» **Activity**:
Print exactly the line with "(** the body of [for session" and every line after it, through the final line of the material below.

+ + + + + + +

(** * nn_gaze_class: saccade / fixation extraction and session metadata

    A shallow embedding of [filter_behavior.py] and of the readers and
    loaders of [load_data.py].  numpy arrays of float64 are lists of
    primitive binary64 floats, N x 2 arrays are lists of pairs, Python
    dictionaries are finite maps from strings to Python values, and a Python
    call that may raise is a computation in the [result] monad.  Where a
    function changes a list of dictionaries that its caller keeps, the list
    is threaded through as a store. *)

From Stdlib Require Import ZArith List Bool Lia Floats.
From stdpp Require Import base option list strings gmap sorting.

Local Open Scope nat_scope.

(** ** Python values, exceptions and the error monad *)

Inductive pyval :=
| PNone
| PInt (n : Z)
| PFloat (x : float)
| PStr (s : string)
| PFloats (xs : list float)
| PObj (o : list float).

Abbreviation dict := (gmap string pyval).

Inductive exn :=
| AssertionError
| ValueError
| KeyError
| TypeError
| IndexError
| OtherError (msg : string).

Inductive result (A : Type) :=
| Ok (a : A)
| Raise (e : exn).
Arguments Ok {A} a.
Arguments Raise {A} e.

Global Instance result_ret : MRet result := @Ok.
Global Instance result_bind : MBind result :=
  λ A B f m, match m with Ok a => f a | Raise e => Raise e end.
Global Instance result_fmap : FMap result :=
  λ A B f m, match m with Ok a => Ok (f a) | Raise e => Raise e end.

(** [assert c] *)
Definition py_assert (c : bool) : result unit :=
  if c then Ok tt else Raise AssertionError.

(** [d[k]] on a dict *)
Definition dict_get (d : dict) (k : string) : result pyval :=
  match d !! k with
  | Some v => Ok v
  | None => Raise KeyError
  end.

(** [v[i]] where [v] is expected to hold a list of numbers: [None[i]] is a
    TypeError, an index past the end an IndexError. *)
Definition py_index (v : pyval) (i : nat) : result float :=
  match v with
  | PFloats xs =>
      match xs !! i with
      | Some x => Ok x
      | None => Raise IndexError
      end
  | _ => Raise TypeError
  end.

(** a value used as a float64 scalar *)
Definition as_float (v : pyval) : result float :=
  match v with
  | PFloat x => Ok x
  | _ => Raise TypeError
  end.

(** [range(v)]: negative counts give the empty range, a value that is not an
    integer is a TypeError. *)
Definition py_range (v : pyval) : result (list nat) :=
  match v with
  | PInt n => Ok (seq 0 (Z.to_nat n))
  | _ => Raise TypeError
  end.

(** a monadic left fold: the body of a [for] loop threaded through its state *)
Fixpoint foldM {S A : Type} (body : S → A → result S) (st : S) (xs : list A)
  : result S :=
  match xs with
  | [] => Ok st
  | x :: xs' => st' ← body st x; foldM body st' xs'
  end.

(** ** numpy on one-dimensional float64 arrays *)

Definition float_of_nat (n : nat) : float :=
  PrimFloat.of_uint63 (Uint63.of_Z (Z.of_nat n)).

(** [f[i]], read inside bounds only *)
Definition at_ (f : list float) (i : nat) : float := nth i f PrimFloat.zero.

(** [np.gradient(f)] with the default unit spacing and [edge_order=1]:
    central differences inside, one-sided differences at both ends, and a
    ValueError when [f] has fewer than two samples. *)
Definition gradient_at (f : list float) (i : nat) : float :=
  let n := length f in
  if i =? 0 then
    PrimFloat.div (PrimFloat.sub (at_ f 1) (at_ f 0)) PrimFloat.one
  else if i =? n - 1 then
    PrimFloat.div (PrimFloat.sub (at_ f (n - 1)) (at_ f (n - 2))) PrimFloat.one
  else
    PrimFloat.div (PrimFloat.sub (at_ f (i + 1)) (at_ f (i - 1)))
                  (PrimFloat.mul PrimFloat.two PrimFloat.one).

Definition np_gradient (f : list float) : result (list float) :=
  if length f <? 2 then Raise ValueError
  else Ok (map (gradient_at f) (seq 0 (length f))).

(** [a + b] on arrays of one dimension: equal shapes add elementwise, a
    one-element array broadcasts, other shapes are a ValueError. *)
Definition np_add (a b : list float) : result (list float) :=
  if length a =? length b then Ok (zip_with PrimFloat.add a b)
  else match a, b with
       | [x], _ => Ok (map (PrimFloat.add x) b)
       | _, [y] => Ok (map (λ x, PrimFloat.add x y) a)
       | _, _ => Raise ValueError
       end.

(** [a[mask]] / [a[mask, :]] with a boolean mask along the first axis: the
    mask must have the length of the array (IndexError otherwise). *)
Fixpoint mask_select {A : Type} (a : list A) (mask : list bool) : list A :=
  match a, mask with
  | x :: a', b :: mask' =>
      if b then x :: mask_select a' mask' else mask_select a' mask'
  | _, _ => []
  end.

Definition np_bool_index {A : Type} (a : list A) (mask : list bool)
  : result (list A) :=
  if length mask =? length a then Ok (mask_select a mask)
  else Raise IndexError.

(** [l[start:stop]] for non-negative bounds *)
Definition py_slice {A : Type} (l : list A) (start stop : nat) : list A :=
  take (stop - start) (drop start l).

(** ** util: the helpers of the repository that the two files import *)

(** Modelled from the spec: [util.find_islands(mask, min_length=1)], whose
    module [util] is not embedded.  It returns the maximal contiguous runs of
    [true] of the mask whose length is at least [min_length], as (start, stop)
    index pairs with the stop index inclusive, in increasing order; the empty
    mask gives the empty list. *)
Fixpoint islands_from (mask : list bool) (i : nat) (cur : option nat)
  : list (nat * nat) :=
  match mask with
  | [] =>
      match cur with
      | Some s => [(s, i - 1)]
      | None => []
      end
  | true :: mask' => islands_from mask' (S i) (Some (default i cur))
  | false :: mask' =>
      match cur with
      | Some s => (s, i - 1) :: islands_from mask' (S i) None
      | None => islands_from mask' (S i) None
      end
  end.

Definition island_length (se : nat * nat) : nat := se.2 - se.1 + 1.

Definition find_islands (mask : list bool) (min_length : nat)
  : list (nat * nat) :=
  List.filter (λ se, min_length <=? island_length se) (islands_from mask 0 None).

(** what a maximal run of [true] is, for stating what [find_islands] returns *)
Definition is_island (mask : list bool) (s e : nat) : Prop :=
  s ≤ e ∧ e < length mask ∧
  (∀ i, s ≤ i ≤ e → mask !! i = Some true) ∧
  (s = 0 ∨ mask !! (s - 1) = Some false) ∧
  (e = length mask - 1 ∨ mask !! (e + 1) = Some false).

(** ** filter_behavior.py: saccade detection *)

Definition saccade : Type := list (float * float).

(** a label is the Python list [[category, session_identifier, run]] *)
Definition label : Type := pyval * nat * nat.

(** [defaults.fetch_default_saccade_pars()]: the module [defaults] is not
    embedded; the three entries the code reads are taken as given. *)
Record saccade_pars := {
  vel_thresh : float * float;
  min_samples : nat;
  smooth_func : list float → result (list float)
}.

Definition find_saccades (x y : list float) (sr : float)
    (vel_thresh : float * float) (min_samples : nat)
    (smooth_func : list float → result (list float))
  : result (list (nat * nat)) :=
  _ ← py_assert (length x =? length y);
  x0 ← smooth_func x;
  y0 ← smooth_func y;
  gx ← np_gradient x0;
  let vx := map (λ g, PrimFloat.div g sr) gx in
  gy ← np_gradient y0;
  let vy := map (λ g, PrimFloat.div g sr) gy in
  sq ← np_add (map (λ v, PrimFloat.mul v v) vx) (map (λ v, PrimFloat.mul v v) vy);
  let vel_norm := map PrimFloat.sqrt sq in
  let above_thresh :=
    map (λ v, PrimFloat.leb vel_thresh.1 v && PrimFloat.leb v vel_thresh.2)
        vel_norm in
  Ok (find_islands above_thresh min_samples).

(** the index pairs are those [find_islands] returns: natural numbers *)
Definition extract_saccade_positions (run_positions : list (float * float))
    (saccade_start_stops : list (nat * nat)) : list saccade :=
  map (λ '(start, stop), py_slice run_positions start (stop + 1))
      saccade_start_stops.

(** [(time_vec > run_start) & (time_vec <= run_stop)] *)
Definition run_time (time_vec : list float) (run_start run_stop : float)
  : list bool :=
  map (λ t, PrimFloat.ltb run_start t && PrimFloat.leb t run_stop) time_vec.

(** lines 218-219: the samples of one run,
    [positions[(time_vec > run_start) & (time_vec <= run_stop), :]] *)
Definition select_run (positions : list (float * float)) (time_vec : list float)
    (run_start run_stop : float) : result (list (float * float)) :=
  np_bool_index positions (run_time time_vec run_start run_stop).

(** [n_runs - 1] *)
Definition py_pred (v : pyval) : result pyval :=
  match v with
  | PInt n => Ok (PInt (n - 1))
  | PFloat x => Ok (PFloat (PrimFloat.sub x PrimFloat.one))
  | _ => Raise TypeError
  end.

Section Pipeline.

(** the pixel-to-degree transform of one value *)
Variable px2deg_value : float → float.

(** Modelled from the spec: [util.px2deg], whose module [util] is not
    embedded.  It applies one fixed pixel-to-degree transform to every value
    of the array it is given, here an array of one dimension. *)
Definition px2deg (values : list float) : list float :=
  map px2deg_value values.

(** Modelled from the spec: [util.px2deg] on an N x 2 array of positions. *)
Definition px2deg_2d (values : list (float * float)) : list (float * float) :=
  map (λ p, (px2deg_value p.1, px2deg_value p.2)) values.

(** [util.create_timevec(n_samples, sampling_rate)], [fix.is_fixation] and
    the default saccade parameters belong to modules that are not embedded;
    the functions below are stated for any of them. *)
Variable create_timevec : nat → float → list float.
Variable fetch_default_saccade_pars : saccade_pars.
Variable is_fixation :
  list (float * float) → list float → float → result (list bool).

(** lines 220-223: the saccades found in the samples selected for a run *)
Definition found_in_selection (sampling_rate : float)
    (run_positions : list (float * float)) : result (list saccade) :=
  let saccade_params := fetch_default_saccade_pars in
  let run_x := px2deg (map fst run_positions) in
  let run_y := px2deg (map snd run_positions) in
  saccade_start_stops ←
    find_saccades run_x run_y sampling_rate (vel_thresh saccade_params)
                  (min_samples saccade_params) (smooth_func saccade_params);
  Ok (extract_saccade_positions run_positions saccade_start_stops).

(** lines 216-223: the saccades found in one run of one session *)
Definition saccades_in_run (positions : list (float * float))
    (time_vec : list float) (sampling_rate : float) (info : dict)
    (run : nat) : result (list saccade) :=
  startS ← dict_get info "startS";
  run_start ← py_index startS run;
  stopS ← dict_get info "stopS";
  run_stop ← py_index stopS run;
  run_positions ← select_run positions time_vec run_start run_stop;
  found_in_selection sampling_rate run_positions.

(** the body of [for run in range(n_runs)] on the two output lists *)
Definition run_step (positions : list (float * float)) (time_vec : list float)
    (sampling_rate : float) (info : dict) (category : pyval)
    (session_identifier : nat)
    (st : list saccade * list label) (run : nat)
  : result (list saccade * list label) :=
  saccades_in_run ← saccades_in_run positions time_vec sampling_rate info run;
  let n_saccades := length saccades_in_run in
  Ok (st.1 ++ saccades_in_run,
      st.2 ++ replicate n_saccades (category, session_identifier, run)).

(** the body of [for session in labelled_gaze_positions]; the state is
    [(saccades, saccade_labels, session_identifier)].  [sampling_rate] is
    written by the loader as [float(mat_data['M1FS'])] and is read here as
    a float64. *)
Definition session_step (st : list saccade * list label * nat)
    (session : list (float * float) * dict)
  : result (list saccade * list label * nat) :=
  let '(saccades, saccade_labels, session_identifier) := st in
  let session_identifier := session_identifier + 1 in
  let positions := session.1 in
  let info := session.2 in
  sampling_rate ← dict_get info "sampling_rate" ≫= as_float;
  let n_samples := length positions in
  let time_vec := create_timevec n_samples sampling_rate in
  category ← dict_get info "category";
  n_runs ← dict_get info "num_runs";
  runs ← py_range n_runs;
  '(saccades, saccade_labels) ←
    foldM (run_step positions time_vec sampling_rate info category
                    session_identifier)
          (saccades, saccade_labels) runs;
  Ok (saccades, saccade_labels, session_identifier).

+ + + + + + +

» **Result below**:
(** the body of [for session in labelled_gaze_positions]; the state is
    [(saccades, saccade_labels, session_identifier)].  [sampling_rate] is
    written by the loader as [float(mat_data['M1FS'])] and is read here as
    a float64. *)
Definition session_step (st : list saccade * list label * nat)
    (session : list (float * float) * dict)
  : result (list saccade * list label * nat) :=
  let '(saccades, saccade_labels, session_identifier) := st in
  let session_identifier := session_identifier + 1 in
  let positions := session.1 in
  let info := session.2 in
  sampling_rate ← dict_get info "sampling_rate" ≫= as_float;
  let n_samples := length positions in
  let time_vec := create_timevec n_samples sampling_rate in
  category ← dict_get info "category";
  n_runs ← dict_get info "num_runs";
  runs ← py_range n_runs;
  '(saccades, saccade_labels) ←
    foldM (run_step positions time_vec sampling_rate info category
                    session_identifier)
          (saccades, saccade_labels) runs;
  Ok (saccades, saccade_labels, session_identifier).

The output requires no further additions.